*** Records supplied Section Begins ***

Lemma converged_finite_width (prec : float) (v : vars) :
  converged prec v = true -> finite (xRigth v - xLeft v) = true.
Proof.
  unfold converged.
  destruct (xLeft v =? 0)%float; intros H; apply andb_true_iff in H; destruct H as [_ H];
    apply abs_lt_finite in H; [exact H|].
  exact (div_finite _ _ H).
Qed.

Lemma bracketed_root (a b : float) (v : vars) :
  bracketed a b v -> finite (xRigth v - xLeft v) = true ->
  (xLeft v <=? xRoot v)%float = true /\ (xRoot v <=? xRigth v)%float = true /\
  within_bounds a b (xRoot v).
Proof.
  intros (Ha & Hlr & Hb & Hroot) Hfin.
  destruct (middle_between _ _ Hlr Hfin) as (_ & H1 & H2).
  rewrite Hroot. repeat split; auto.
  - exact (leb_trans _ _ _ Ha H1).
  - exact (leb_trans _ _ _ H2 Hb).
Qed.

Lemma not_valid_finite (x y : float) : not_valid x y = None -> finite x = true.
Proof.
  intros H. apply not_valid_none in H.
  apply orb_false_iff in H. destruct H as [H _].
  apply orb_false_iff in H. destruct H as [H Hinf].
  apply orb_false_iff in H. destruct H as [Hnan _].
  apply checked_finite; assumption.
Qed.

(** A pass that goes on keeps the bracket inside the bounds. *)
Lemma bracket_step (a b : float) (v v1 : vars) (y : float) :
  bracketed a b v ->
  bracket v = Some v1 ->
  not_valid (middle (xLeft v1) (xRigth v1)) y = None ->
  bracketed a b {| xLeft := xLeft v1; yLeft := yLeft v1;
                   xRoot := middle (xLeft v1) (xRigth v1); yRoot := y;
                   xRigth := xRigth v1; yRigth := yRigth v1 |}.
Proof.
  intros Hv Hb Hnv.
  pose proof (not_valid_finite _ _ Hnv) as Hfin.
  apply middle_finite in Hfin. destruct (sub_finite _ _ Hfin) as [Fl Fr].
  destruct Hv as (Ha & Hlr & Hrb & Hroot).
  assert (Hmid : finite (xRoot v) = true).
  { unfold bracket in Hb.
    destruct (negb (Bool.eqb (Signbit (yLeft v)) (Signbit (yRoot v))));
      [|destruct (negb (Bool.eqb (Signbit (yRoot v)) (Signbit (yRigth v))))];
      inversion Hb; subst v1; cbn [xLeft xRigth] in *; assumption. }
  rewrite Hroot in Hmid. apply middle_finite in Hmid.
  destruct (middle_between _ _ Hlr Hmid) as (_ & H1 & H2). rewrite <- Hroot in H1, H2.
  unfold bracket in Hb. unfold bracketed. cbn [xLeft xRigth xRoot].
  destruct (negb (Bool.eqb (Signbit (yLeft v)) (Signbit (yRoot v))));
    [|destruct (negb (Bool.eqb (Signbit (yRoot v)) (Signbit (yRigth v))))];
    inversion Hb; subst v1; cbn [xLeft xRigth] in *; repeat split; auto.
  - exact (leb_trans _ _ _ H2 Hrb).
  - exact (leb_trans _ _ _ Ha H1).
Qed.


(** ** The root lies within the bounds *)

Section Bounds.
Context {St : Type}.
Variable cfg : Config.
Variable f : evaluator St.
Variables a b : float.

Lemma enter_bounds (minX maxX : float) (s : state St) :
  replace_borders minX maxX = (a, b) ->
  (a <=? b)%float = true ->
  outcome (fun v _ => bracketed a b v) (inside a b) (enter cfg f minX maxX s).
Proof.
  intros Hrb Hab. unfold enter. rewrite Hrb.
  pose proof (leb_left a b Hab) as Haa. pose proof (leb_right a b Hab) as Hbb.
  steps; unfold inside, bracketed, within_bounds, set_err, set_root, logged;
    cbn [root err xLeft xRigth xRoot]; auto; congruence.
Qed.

*** Records supplied Section Ends ***
*** Records supplied Section Begins ***

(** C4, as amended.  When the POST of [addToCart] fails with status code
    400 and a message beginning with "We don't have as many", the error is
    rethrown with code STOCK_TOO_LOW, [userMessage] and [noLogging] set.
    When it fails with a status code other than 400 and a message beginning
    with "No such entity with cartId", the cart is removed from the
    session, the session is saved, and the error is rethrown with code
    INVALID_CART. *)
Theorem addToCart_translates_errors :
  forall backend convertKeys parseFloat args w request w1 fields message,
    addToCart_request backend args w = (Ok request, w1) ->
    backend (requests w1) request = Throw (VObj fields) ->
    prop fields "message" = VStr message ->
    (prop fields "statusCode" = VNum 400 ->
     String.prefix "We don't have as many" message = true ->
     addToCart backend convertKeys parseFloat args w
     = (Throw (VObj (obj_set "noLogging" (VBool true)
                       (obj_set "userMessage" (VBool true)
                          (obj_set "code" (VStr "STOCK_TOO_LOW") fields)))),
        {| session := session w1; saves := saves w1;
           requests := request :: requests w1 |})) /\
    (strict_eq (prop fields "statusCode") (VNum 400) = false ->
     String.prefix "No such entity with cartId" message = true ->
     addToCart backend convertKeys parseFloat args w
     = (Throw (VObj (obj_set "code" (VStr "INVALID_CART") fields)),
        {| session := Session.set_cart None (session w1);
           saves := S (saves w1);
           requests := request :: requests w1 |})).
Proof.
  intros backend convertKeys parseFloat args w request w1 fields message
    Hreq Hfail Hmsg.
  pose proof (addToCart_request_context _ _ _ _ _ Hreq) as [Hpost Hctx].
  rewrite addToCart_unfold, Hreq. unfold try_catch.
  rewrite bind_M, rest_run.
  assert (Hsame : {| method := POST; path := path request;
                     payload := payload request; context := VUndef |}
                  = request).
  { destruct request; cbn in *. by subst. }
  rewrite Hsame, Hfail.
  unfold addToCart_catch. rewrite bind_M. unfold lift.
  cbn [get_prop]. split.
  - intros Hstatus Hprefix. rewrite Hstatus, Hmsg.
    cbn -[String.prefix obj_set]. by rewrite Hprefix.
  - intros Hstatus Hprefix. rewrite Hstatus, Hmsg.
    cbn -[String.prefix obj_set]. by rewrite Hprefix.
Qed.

*** Records supplied Section Ends ***

Requirement:
Throughout the records, the word "args" shows up on certain lines. Report how many lines, with only the number.

Exercise response:
5